I’m fascinated by the wonders of nature. Like the waves crashing against the rocks, spellbinding and magnificent in all their beauty and raw power.
Nature reminds me that we’re all just a tiny part of something much greater. Much greater in fact than we can ever fully comprehend. This really helps me to put my issues into perspective.
I don’t mean to sound morbid, but the one thing we can all guarantee is that some day we’re not going to be here anymore. I’m not afraid of this prospect but due to recent events and having come close to the edge, I’ve become more appreciative of life and I take less for granted. I now understand that life is less about success and more about personal experiences. After all when we do die, we can’t take anything with us.
When you’re battling your mental health it’s hard to see the positive side to anything. Even though your friends might see big improvements, it’s hard for you to notice any progress what so ever. Its easier to believe that everyone’s superior to you. But try to remember, other people have their issues too. Others also struggle with the everyday pressures of life. Nobody’s perfect!

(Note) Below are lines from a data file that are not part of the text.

(** ** Locks on a table the thread has locks on *)

Definition held (l : THR_LOCK) : list THR_LOCK_DATA := read l ++ write l.
Definition waiting (l : THR_LOCK) : list THR_LOCK_DATA := read_wait l ++ write_wait l.

Lemma has_old_lock_in L o x : x ∈ L -> owner x = o -> has_old_lock L o = true.
Proof.
  intros Hx Ho. apply existsb_exists. exists x. split; [by apply list_elem_of_In|]. by apply Nat.eqb_eq.
Qed.

Lemma relock_read et l d o x :
  core et l -> owner d = o -> reader (type d) = true ->
  (type d = TL_READ_NO_INSERT -> has_old_lock (write l) o = true ->
   forall w, w ∈ write l -> owner w <> o -> type w <> TL_WRITE_CONCURRENT_INSERT) ->
  x ∈ held l -> owner x = o -> type_val (type d) <= type_val (type x) ->
  fst (thr_lock_read l d) <> MUST_WAIT.
Proof.
  intros Hc <- Hr Hn Hx Ho Hle. unfold thr_lock_read, thr_lock_owner_equal.
  pose proof (core_w _ _ Hc) as Fw. rewrite Forall_forall in Fw. destruct (core_compat _ _ Hc) as [_ Hww Hrw].
  destruct (write l) as [|w W] eqn:Hw.
  - apply elem_of_app in Hx as [Hx|Hx]; [|by rewrite Hw in Hx; apply elem_of_nil in Hx].
    rewrite (has_old_lock_in _ _ _ Hx Ho), orb_true_r. done.
  - destruct (Nat.eqb_spec (owner d) (owner w)) as [|Hne]; [done|]. cbn [orb].
    assert (Hwin : w ∈ w :: W) by set_solver.
    assert (Hsh : shares (type d) (type w) = true); [|by destruct (type w), (type d)].
    apply elem_of_app in Hx as [Hx|Hx]; rewrite ?Hw in *.
    + pose proof (Hrw x w Hx Hwin ltac:(congruence)) as Hs. pose proof (core_r _ _ Hc) as Fr.
      rewrite Forall_forall in Fr. destruct (Fr x Hx) as [Hxr _].
      destruct (type w); try done. by destruct (type x), (type d).
    + pose proof (Hww w x Hwin Hx ltac:(congruence)) as [Ew|Ew]%is_concurrent_cases; rewrite Ew; [|done].
      cbn. apply negb_true_iff, bool_decide_eq_false_2. intros Et.
      apply (Hn Et (has_old_lock_in _ _ _ Hx Ho) w Hwin); [congruence|done].
Qed.

Lemma relock_write up cs l d x :
  writer (type d) = true -> x ∈ write l -> owner x = owner d ->
  fst (fst (thr_lock_write up cs l d)) <> MUST_WAIT.
Proof.
  intros Hw Hx Ho. unfold thr_lock_write. cbn zeta. destruct (write l) as [|w W] eqn:El; [set_solver|].
  destruct (_ && _); [done|]. destruct (_ && _); [done|].
  set (d1 := if _ && _ then _ else d). assert (Hd1 : owner d1 = owner d) by (unfold d1; by destruct (_ && _)).
  clearbody d1. destruct (_ && _); [done|].
  unfold write_again. rewrite El, (has_old_lock_in (w :: W) (owner d1) x), orb_true_r by congruence || done. done.
Qed.

Lemma relock_no_wait et up cs l d o x :
  core et l -> op_ok et up (Lock cs d o) l -> x ∈ held l -> owner x = o -> type_val (type d) <= type_val (type x) ->
  fst (fst (thr_lock up cs l d o)) <> MUST_WAIT.
Proof.
  intros Hc (_ & _ & Hok) Hx Ho Hle. unfold thr_lock. cbn zeta. set (d1 := set_priority _ _).
  destruct Hok as [[Hr Hn]|[Hw _]].
  - assert (Ht : type d1 <=t TL_READ_NO_INSERT = true) by (change (type d1) with (type d); by destruct (type d)).
    rewrite Ht. pose proof (relock_read et l d1 o x) as H. destruct (thr_lock_read l d1). by apply H.
  - assert (Ht : type d1 <=t TL_READ_NO_INSERT = false) by (change (type d1) with (type d); by destruct (type d)).
    rewrite Ht. apply (relock_write up cs l d1 x); [done| |done].
    apply elem_of_app in Hx as [Hx|Hx]; [|done]. pose proof (core_r _ _ Hc) as Fr.
    rewrite Forall_forall in Fr. destruct (Fr x Hx) as [Hxr _].
    destruct (type d); try done; destruct (type x); cbn in *; done || lia.
Qed.

(** A thread that has a lock on a table does not wait for one that is not
    stronger. *)
Theorem relock_never_waits et up maxw cs l d o x :
  up = TL_WRITE \/ up = TL_WRITE_LOW_PRIORITY -> lock_reachable et up maxw l ->
  op_ok et up (Lock cs d o) l -> x ∈ held l -> owner x = o -> type_val (type d) <= type_val (type x) ->
  fst (fst (thr_lock up cs l d o)) <> MUST_WAIT.
Proof. intros Hup [Hc _]%lock_reachable_wf; [|done]. by apply relock_no_wait. Qed.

Allow yourself to become lost in the vastness of nature. You are very significant but for once just enjoy being small and pressure free.
Look on the positive side
Last week I took a trip in to the town centre for the first time in about 18 months, the last time resulted in a panic attack. I did this with the intention of challenging myself. I was accompanied by my mother. Although I was uncomfortable to say the least, all was going surprisingly well. We’d parked in a multi-storey car park which was very busy, and I’d managed to get out of the car! Once at the piazza among the shops I was surrounded by people, some walking towards me, some coming at me from behind. A terrifying prospect for me, but one that I was coping with, although admittedly I did considerably tighten my grip on my mums arm! The next challenge was to go into a shop and buy something (some deodorant I think but that’s not important). This was to prove more problematic. I was doing Ok until the queuing stage but sadly this was all too much for me with far too many people in such a small space. I ended up hurrying out of the shop without purchasing anything.
At the time it was all about looking after myself, as I went into survival mode. But then came the feelings of foolishness and failure. I was so disappointed with myself. I’d soon gone from feeling elated, ‘look at me, look how well I’m doing’ to feeling overwhelmed and out of my depth. Later that day once I’d had time to calm down and reflect, I actually felt extremely proud of what I’d achieved. Its all about perspective. Yes I’d had to leave the shop, but I’d managed to get into town in the first place, which was a major feat in its self. I’d also managed my anxiety well and avoided having a panic attack. All positive steps in the right direction.
I recently played in my local league championships at table tennis. I got to the semi final stage before losing to the player who went on to win the event. Frustratingly, as good a player as he is, I had beaten him both times we’d played in the league and I really fancied my chances. There were people watching, not many but enough to make me feel uncomfortable and self-conscious. On the day I didn’t perform and let nerves get the better of me. But wait a minute!, twelve months prier to this I’d had to pull out of playing in the league all together and I wasn’t even well enough to come and watch the tournament, let alone play in it. Just being able to stay in this kind of environment and actually feel ok for most of the day, was and is a huge testament to how far I’ve come. Again it’s just about putting things in perspective. I actually managed to get all the way to the semi final stage which is a huge thing to be proud of!
For other people suffering with their mental health its really important that you try to put situations into perspective. Try to focus on what you’re doing well as apposed to what you’re not. You might struggle to see it at the moment but there’ll be more positives than you think.